• _Records for this exercise_:
Lemma join_forall (p : ascii -> bool) (sep : string) (parts : list string) :
  string_forall p sep = true ->
  Forall (fun s => string_forall p s = true) parts ->
  string_forall p (join sep parts) = true.
Proof.
  intros Hsep Hparts. induction Hparts as [|x xs Hx Hxs IH]; [reflexivity|].
  destruct xs as [|y ys]; [exact Hx|].
  change (join sep (x :: y :: ys)) with (x ++ sep ++ join sep (y :: ys))%string.
  rewrite !string_forall_app, Hx, Hsep, IH. reflexivity.
Qed.

Lemma lstrip_no_space (s : string) :
  string_forall (fun c => negb (is_space c)) s = true -> lstrip s = s.
Proof.
  destruct s as [|c s]; [reflexivity|]. cbn [string_forall lstrip].
  rewrite andb_true_iff, negb_true_iff. intros (Hc & _). rewrite Hc. reflexivity.
Qed.

Lemma rstrip_no_space (s : string) :
  string_forall (fun c => negb (is_space c)) s = true -> rstrip s = s.
Proof.
  induction s as [|c s IH]; [reflexivity|]. cbn [string_forall rstrip].
  rewrite andb_true_iff, negb_true_iff. intros (Hc & Hs).
  rewrite (IH Hs). destruct s; [rewrite Hc|]; reflexivity.
Qed.

Lemma strip_no_space (s : string) :
  string_forall (fun c => negb (is_space c)) s = true -> strip s = s.
Proof.
  intro H. unfold strip. rewrite (lstrip_no_space s H). exact (rstrip_no_space s H).
Qed.

Lemma split_no_separator (sep : ascii) (s : string) :
  string_forall (fun c => negb (Ascii.eqb c sep)) s = true ->
  split sep s = [s].
Proof.
  induction s as [|c s IH]; [reflexivity|]. cbn [string_forall split].
  rewrite andb_true_iff, negb_true_iff. intros (Hc & Hs).
  rewrite Hc, (IH Hs). reflexivity.
Qed.

Lemma split_at_separator (sep : ascii) (a b : string) :
  string_forall (fun c => negb (Ascii.eqb c sep)) a = true ->
  split sep (a ++ String sep b) = a :: split sep b.
Proof.
  induction a as [|c a IH]; cbn [string_forall append split].
  - intros _. rewrite Ascii.eqb_refl. reflexivity.
  - rewrite andb_true_iff, negb_true_iff. intros (Hc & Ha).
    rewrite Hc, (IH Ha). reflexivity.
Qed.

Lemma split_join (sep : ascii) (parts : list string) :
  parts <> [] ->
  Forall (fun s => string_forall (fun c => negb (Ascii.eqb c sep)) s = true) parts ->
  split sep (join (String sep EmptyString) parts) = parts.
Proof.
  intros Hne Hparts. induction Hparts as [|x xs Hx Hxs IH]; [congruence|].
  destruct xs as [|y ys]; [exact (split_no_separator sep x Hx)|].
  change (join (String sep EmptyString) (x :: y :: ys))
    with (x ++ String sep (join (String sep EmptyString) (y :: ys)))%string.
  rewrite (split_at_separator sep x _ Hx). f_equal. apply IH. discriminate.
Qed.

Section BaselineRoundTrip.

Variable float_of_string : string -> option Q.
Variable str_of_float : Q -> string.

Lemma floats_of_strs (xs : list Q) :
  Forall (value_ok float_of_string str_of_float) xs ->
  floats float_of_string (map str_of_float xs) = Ok xs.
Proof.
  induction 1 as [|x xs (_ & Hx) _ IH]; [reflexivity|].
  cbn [map floats]. rewrite Hx, IH. reflexivity.
Qed.

Lemma tokens_of_strs (p : ascii -> bool) (xs : list Q) :
  (forall c, negb (Ascii.eqb c "," || Ascii.eqb c ":" || is_space c) = true ->
             p c = true) ->
  Forall (value_ok float_of_string str_of_float) xs ->
  Forall (fun s => string_forall p s = true) (map str_of_float xs).
Proof.
  intros Hp. induction 1 as [|x xs (Hx & _) _ IH]; cbn [map]; constructor.
  - exact (string_forall_impl _ p _ Hp Hx).
  - exact IH.
Qed.

(** A line written by [_update_normal_thresholds] reads back as its key
    and values. *)
Lemma split_rendered_line (key : string) (xs : list Q) :
  token_ok key = true ->
  Forall (value_ok float_of_string str_of_float) xs ->
  split ":" (strip (render_line str_of_float (key, xs))) =
    [key; join "," (map str_of_float xs)].
Proof.
  intros Hk Hxs. unfold render_line. cbn [fst snd].
  assert (Hvalues : forall p : ascii -> bool,
             p ","%char = true ->
             (forall c, negb (Ascii.eqb c "," || Ascii.eqb c ":" || is_space c) = true ->
                        p c = true) ->
             string_forall p (join "," (map str_of_float xs)) = true).
  { intros p Hcomma Hp. apply join_forall.
    - cbn. rewrite Hcomma. reflexivity.
    - exact (tokens_of_strs p xs Hp Hxs). }
  rewrite strip_no_space.
  - change (key ++ ":" ++ join "," (map str_of_float xs))%string
      with (key ++ String ":" (join "," (map str_of_float xs)))%string.
    rewrite split_at_separator.
    + rewrite split_no_separator; [reflexivity|].
      apply Hvalues; [reflexivity|].
      intros c. rewrite !negb_true_iff, !orb_false_iff. intros ((_ & H) & _).
      exact H.
    + refine (string_forall_impl _ _ _ _ Hk).
      intros c. rewrite !negb_true_iff, !orb_false_iff.
      intros ((_ & H) & _). exact H.
  - rewrite !string_forall_app. rewrite andb_true_iff. split.
    + refine (string_forall_impl _ _ _ _ Hk).
      intros c. rewrite !negb_true_iff, !orb_false_iff.
      intros (_ & H). exact H.
    + rewrite andb_true_iff. split; [reflexivity|].
      apply Hvalues; [reflexivity|].
      intros c. rewrite !negb_true_iff, !orb_false_iff. intros (_ & H). exact H.
Qed.

Lemma floats_rendered (xs : list Q) :
  xs <> [] ->
  Forall (value_ok float_of_string str_of_float) xs ->
  floats float_of_string (split "," (join "," (map str_of_float xs))) = Ok xs.
Proof.
  intros Hne Hxs. rewrite split_join.
  - exact (floats_of_strs xs Hxs).
  - destruct xs; [congruence | discriminate].
  - apply (tokens_of_strs _ xs); [|exact Hxs].
    intros c. rewrite !negb_true_iff, !orb_false_iff. intros ((H & _) & _). exact H.
Qed.

Lemma parse_rendered_line (key : string) (xs : list Q) :
  token_ok key = true -> xs <> [] ->
  Forall (value_ok float_of_string str_of_float) xs ->
  parse_line float_of_string (render_line str_of_float (key, xs)) = Ok (key, xs).
Proof.
  intros Hk Hne Hxs. unfold parse_line.
  rewrite (split_rendered_line key xs Hk Hxs), (floats_rendered xs Hne Hxs).
  reflexivity.
Qed.

Lemma update_rendered_line (key : string) (xs : list Q) (thresholds : dict (list Q)) :
  token_ok key = true -> xs <> [] ->
  Forall (value_ok float_of_string str_of_float) xs ->
  dict_mem key thresholds = true ->
  update_line float_of_string (render_line str_of_float (key, xs)) thresholds
    = Ok (dict_set key xs thresholds).
Proof.
  intros Hk Hne Hxs Hmem. unfold update_line.
  rewrite (split_rendered_line key xs Hk Hxs), Hmem, (floats_rendered xs Hne Hxs).
  reflexivity.
Qed.

Lemma mean_if_any_app (xs : list Q) (x : Q) :
  mean_if_any (xs ++ [x]) = Ok (mean_of (xs ++ [x])).
Proof.
  unfold mean_if_any. destruct (xs ++ [x]) eqn:E; [|reflexivity].
  destruct xs; discriminate.
Qed.

Lemma mean_if_any_nonempty (xs : list Q) :
  xs <> [] -> mean_if_any xs = Ok (mean_of xs).
Proof. destruct xs; [congruence | reflexivity]. Qed.

(** Reading a file of three well-formed histories gives them back. *)
Lemma update_lines_history (covs collisions path_effs : list Q) :
  covs <> [] -> collisions <> [] -> path_effs <> [] ->
  Forall (value_ok float_of_string str_of_float) covs ->
  Forall (value_ok float_of_string str_of_float) collisions ->
  Forall (value_ok float_of_string str_of_float) path_effs ->
  update_lines float_of_string
    (map (render_line str_of_float) (baseline_history covs collisions path_effs))
    (baseline_history [] [] [])
  = baseline_history covs collisions path_effs.
Proof.
  intros N1 N2 N3 H1 H2 H3. unfold baseline_history.
  cbn [map update_lines].
  rewrite (update_rendered_line "avg_cov" covs) by (assumption || reflexivity).
  cbn [dict_set String.eqb Ascii.eqb Bool.eqb fst snd].
  rewrite (update_rendered_line "avg_collisions" collisions)
    by (assumption || reflexivity).
  cbn [dict_set String.eqb Ascii.eqb Bool.eqb fst snd].
  rewrite (update_rendered_line "avg_path_eff" path_effs)
    by (assumption || reflexivity).
  reflexivity.
Qed.
(* ===== verification/JsVal.v ===== *)
(** * JavaScript values, property access and exceptions

    The replies of the daemon, of the wallet RPC, of the bridge API and of the contracts are
    dynamically typed: the wallet reads them with property accesses, [||], optional chaining and
    [Number()].  [jsval] is the type of such values; [result] is a computation that returns a
    value or throws.  A thrown value is an [Error] object, with the optional [shortMessage] and
    [reason] of the contract library's errors. *)

From Stdlib Require Import Ascii String.
From S2P Require Import Prelude JsNumber JsString JsConv.

#[local] Set Warnings "-register-all".

Inductive jsval :=
| JUndef
| JNull
| JBool (b : bool)
| JNum (x : num)
| JBig (n : Z)
| JStr (s : string)
| JArr (l : list jsval)
| JObj (o : list (string * jsval)).

Record jserr := JsErr {
  message : string;
  shortMessage : string;      (* "" when absent *)
  reason : string             (* "" when absent *)
}.

(** [new Error(m)]. *)
Definition Error (m : string) : jserr := JsErr m "" "".

(** [e.shortMessage || e.reason || e.message]. *)
Definition err_text (e : jserr) : string :=
  if negb (String.eqb (shortMessage e) "") then shortMessage e
  else if negb (String.eqb (reason e) "") then reason e
  else message e.

Inductive result (A : Type) :=
| Ok (a : A)
| Throw (e : jserr).
Arguments Ok {A} a.
Arguments Throw {A} e.

Definition rbind {A B} (r : result A) (f : A -> result B) : result B :=
  match r with Ok a => f a | Throw e => Throw e end.

Declare Scope js_scope.
Delimit Scope js_scope with js.
Notation "x <-! r ; k" := (rbind r (fun x => k))
  (at level 60, r at next level, right associativity) : js_scope.
Open Scope js_scope.

(** ** Conversions *)

Definition truthy (v : jsval) : bool :=
  match v with
  | JUndef | JNull => false
  | JBool b => b
  | JNum x => negb (Num.is_nan x) && negb (Num.eqb x (Fin 0))
  | JBig n => negb (n =? 0)
  | JStr s => negb (String.eqb s "")
  | JArr _ | JObj _ => true
  end.

(** [a || b]. *)
Definition js_or (a b : jsval) : jsval := if truthy a then a else b.

Definition is_nullish (v : jsval) : bool :=
  match v with JUndef | JNull => true | _ => false end.

(** [String(v)]; an object prints as [[object Object]]. *)
Fixpoint to_str (v : jsval) : string :=
  match v with
  | JUndef => "undefined"
  | JNull => "null"
  | JBool b => if b then "true" else "false"
  | JNum x => num_to_string x
  | JBig n => string_of_Z n
  | JStr s => s
  | JArr l => join "," (map (fun x => match x with JUndef | JNull => "" | _ => to_str x end) l)
  | JObj _ => "[object Object]"
  end.

(** [Number(v)]. *)
Definition to_number (v : jsval) : num :=
  match v with
  | JUndef => NaN
  | JNull => Fin 0
  | JBool b => if b then Num.of_Z 1 else Fin 0
  | JNum x => x
  | JBig n => Num.of_Z n
  | JStr s => number_of_string s
  | JArr _ | JObj _ => number_of_string (to_str v)
  end.

(** [a === b] on primitive values; a freshly built object equals nothing. *)
Definition strict_eq (a b : jsval) : bool :=
  match a, b with
  | JUndef, JUndef | JNull, JNull => true
  | JBool x, JBool y => Bool.eqb x y
  | JNum x, JNum y => Num.eqb x y
  | JBig x, JBig y => x =? y
  | JStr x, JStr y => String.eqb x y
  | _, _ => false
  end.

(** ** Objects *)

Fixpoint obj_get (o : list (string * jsval)) (k : string) : jsval :=
  match o with
  | [] => JUndef
  | (k', v) :: o' => if String.eqb k k' then v else obj_get o' k
  end.

Fixpoint obj_set (o : list (string * jsval)) (k : string) (v : jsval) :
  list (string * jsval) :=
  match o with
  | [] => [(k, v)]
  | (k', v') :: o' => if String.eqb k k' then (k, v) :: o' else (k', v') :: obj_set o' k v
  end.

Definition type_error_read (what k : string) : jserr :=
  Error ("Cannot read properties of " +:+ what +:+ " (reading '" +:+ k +:+ "')").

(** [v.k]; the properties the wallet reads are own properties of the reply. *)
Definition get (v : jsval) (k : string) : result jsval :=
  match v with
  | JUndef => Throw (type_error_read "undefined" k)
  | JNull => Throw (type_error_read "null" k)
  | JObj o => Ok (obj_get o k)
  | JArr l => Ok (if String.eqb k "length" then JNum (Num.of_Z (Z.of_nat (length l)))
                  else JUndef)
  | JStr s => Ok (if String.eqb k "length" then JNum (Num.of_Z (js_length s)) else JUndef)
  | JBool _ | JNum _ | JBig _ => Ok JUndef
  end.

(** [v?.k]. *)
Definition get_opt (v : jsval) (k : string) : jsval :=
  match get v k with Ok x => x | Throw _ => JUndef end.

(** [v[i]] and [v?.[i]] on an array. *)
Definition index (v : jsval) (i : nat) : result jsval :=
  match v with
  | JUndef => Throw (type_error_read "undefined" (string_of_Z (Z.of_nat i)))
  | JNull => Throw (type_error_read "null" (string_of_Z (Z.of_nat i)))
  | JArr l => Ok (match l !! i with Some x => x | None => JUndef end)
  | JObj o => Ok (obj_get o (string_of_Z (Z.of_nat i)))
  | JStr s => Ok (match stake 1 (sdrop i s) with "" => JUndef | c => JStr c end)
  | _ => Ok JUndef
  end.
Definition index_opt (v : jsval) (i : nat) : jsval :=
  match index v i with Ok x => x | Throw _ => JUndef end.

(** Own enumerable properties, for the spread [{ ...v }]. *)
Definition entries (v : jsval) : list (string * jsval) :=
  match v with
  | JObj o => o
  | JArr l => imap (fun i x => (string_of_Z (Z.of_nat i), x)) l
  | JStr s => imap (fun i u => (string_of_Z (Z.of_nat i), JStr (utf8 u))) (utf16_units s)
  | _ => []
  end.

Definition spread (o : list (string * jsval)) (v : jsval) : list (string * jsval) :=
  foldl (fun acc '(k, x) => obj_set acc k x) o (entries v).

(** ** Lemmas *)

Lemma obj_get_set_eq o k v : obj_get (obj_set o k v) k = v.
Proof.
  induction o as [|[k' v'] o IH]; simpl.
  - by rewrite String.eqb_refl.
  - destruct (String.eqb k k') eqn:E; simpl; [by rewrite String.eqb_refl|by rewrite E].
Qed.

Lemma obj_get_set_ne o k k' v : k <> k' -> obj_get (obj_set o k v) k' = obj_get o k'.
Proof.
  intros Hne. induction o as [|[k0 v0] o IH]; simpl.
  - destruct (String.eqb_spec k' k); [congruence|done].
  - destruct (String.eqb_spec k k0) as [<-|]; simpl.
    + destruct (String.eqb_spec k' k); [congruence|done].
    + destruct (String.eqb k' k0); [done|exact IH].
Qed.

Lemma NoDup_obj_set o k v : NoDup (map fst o) -> NoDup (map fst (obj_set o k v)).
Proof.
  induction o as [|[k' v'] o IH]; intros Hnd; cbn [obj_set map fst].
  { apply NoDup_singleton. }
  cbn [map fst] in Hnd. apply NoDup_cons in Hnd as [Hk Hnd].
  destruct (String.eqb_spec k k') as [->|Hne]; cbn [map fst]; apply NoDup_cons; (split; [|auto]); [done|].
  intros Hin. apply Hk. clear -Hin Hne. induction o as [|[k0 v0] o IH]; cbn [obj_set map fst] in *.
  - apply list_elem_of_singleton in Hin. congruence.
  - destruct (String.eqb_spec k k0) as [->|]; cbn [map fst] in *; apply elem_of_cons in Hin as [->|Hin];
      apply elem_of_cons; auto.
Qed.

(** A property of a spread is the spread value's own property when it has one. *)
Lemma obj_get_spread o o' k :
  NoDup (map fst o') ->
  obj_get (spread o (JObj o')) k = if bool_decide (k ∈ map fst o') then obj_get o' k else obj_get o k.
Proof.
  unfold spread. simpl. revert o.
  induction o' as [|[k' v'] o' IH]; intros o Hnd.
  { rewrite bool_decide_eq_false_2; [done|apply not_elem_of_nil]. }
  cbn [map fst foldl obj_get] in *.
  apply NoDup_cons in Hnd as [Hk' Hnd]. rewrite IH by done.
  destruct (String.eqb_spec k k') as [->|Hne]; repeat case_bool_decide;
    try rewrite obj_get_set_eq; try rewrite obj_get_set_ne by congruence;
    try done; set_solver.
Qed.

Lemma strict_eq_eq a b : strict_eq a b = true -> a = b.
Proof.
  destruct a as [| | |x|x|x| |], b as [| | |y|y|y| |]; cbn [strict_eq]; try done.
  - by intros ->%Bool.eqb_prop.
  - destruct x as [|[]|], y as [|[]|]; cbn [Num.eqb]; try done. by intros ->%Z.eqb_eq.
  - by intros ->%Z.eqb_eq.
  - by intros ->%String.eqb_eq.
Qed.

Lemma truthy_str s : truthy (JStr s) = true <-> s <> "".
Proof. simpl. rewrite negb_true_iff, String.eqb_neq. done. Qed.

(** A value of which a property is truthy is an object, all of whose properties can be read. *)
Lemma get_defined v k k' : truthy (get_opt v k) = true -> get v k' = Ok (get_opt v k').
Proof. unfold get_opt. by destruct v. Qed.

#[export] Instance is_null_dec (v : jsval) : Decision (v = JNull).
Proof. destruct v; ((by left) || (by right)). Defined.

Lemma get_truthy v k : truthy v = true -> get v k = Ok (get_opt v k).
Proof. unfold get_opt. by destruct v. Qed.
Lemma get_same v k k' w : get v k = Ok w -> get v k' = Ok (get_opt v k').
Proof. unfold get_opt. by destruct v. Qed.

Lemma js_or_truthy a b : truthy a = true -> js_or a b = a.
Proof. unfold js_or. by intros ->. Qed.

Lemma js_or_falsy a b : truthy a = false -> js_or a b = b.
Proof. unfold js_or. by intros ->. Qed.

(** Evaluate property reads of literal objects. *)
Ltac js_get :=
  cbn [get get_opt obj_get];
  repeat match goal with
  | |- context [String.eqb ?a ?b] =>
      let v := eval vm_compute in (String.eqb a b) in
      first [constr_eq v true | constr_eq v false];
      change (String.eqb a b) with v
  end;
  cbn iota.
(* ===== verification/Prog.v ===== *)
(** * Effectful programs

    An [async] function of the wallet is a [prog]: it returns, throws, or performs an operation
    of its environment (an RPC, a contract call, a file access, an IPC message) and continues
    with the answer, which is a value or an exception.  [run] executes a program against an
    environment with a state of its own; [Runs p tr r] says that [p] can perform the operations
    [tr], receiving the recorded answers, and end with [r].  Theorems that quantify over [Runs]
    hold for every behaviour of the environment. *)

From S2P Require Import Prelude JsVal.

Section prog.
Context {O : Type}.

Inductive prog (A : Type) :=
| Ret (a : A)
| Raise (e : jserr)
| Do (o : O) (k : result jsval -> prog A).

Definition event : Type := O * result jsval.
End prog.

Arguments prog : clear implicits.
Arguments event : clear implicits.
Arguments Ret {O A} a.
Arguments Raise {O A} e.
Arguments Do {O A} o k.

Section combinators.
Context {O : Type}.

Fixpoint bind {A B} (p : prog O A) (f : A -> prog O B) : prog O B :=
  match p with
  | Ret a => f a
  | Raise e => Raise e
  | Do o k => Do o (fun r => bind (k r) f)
  end.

• _Problem description_: Scan the material above for "JStr". Copy every line where it appears.

• _Solution for this task_:
| JStr (s : string)
  | JStr s => negb (String.eqb s "")
  | JStr s => s
  | JStr s => number_of_string s
  | JStr x, JStr y => String.eqb x y
  | JStr s => Ok (if String.eqb k "length" then JNum (Num.of_Z (js_length s)) else JUndef)
  | JStr s => Ok (match stake 1 (sdrop i s) with "" => JUndef | c => JStr c end)
  | JStr s => imap (fun i u => (string_of_Z (Z.of_nat i), JStr (utf8 u))) (utf16_units s)
Lemma truthy_str s : truthy (JStr s) = true <-> s <> "".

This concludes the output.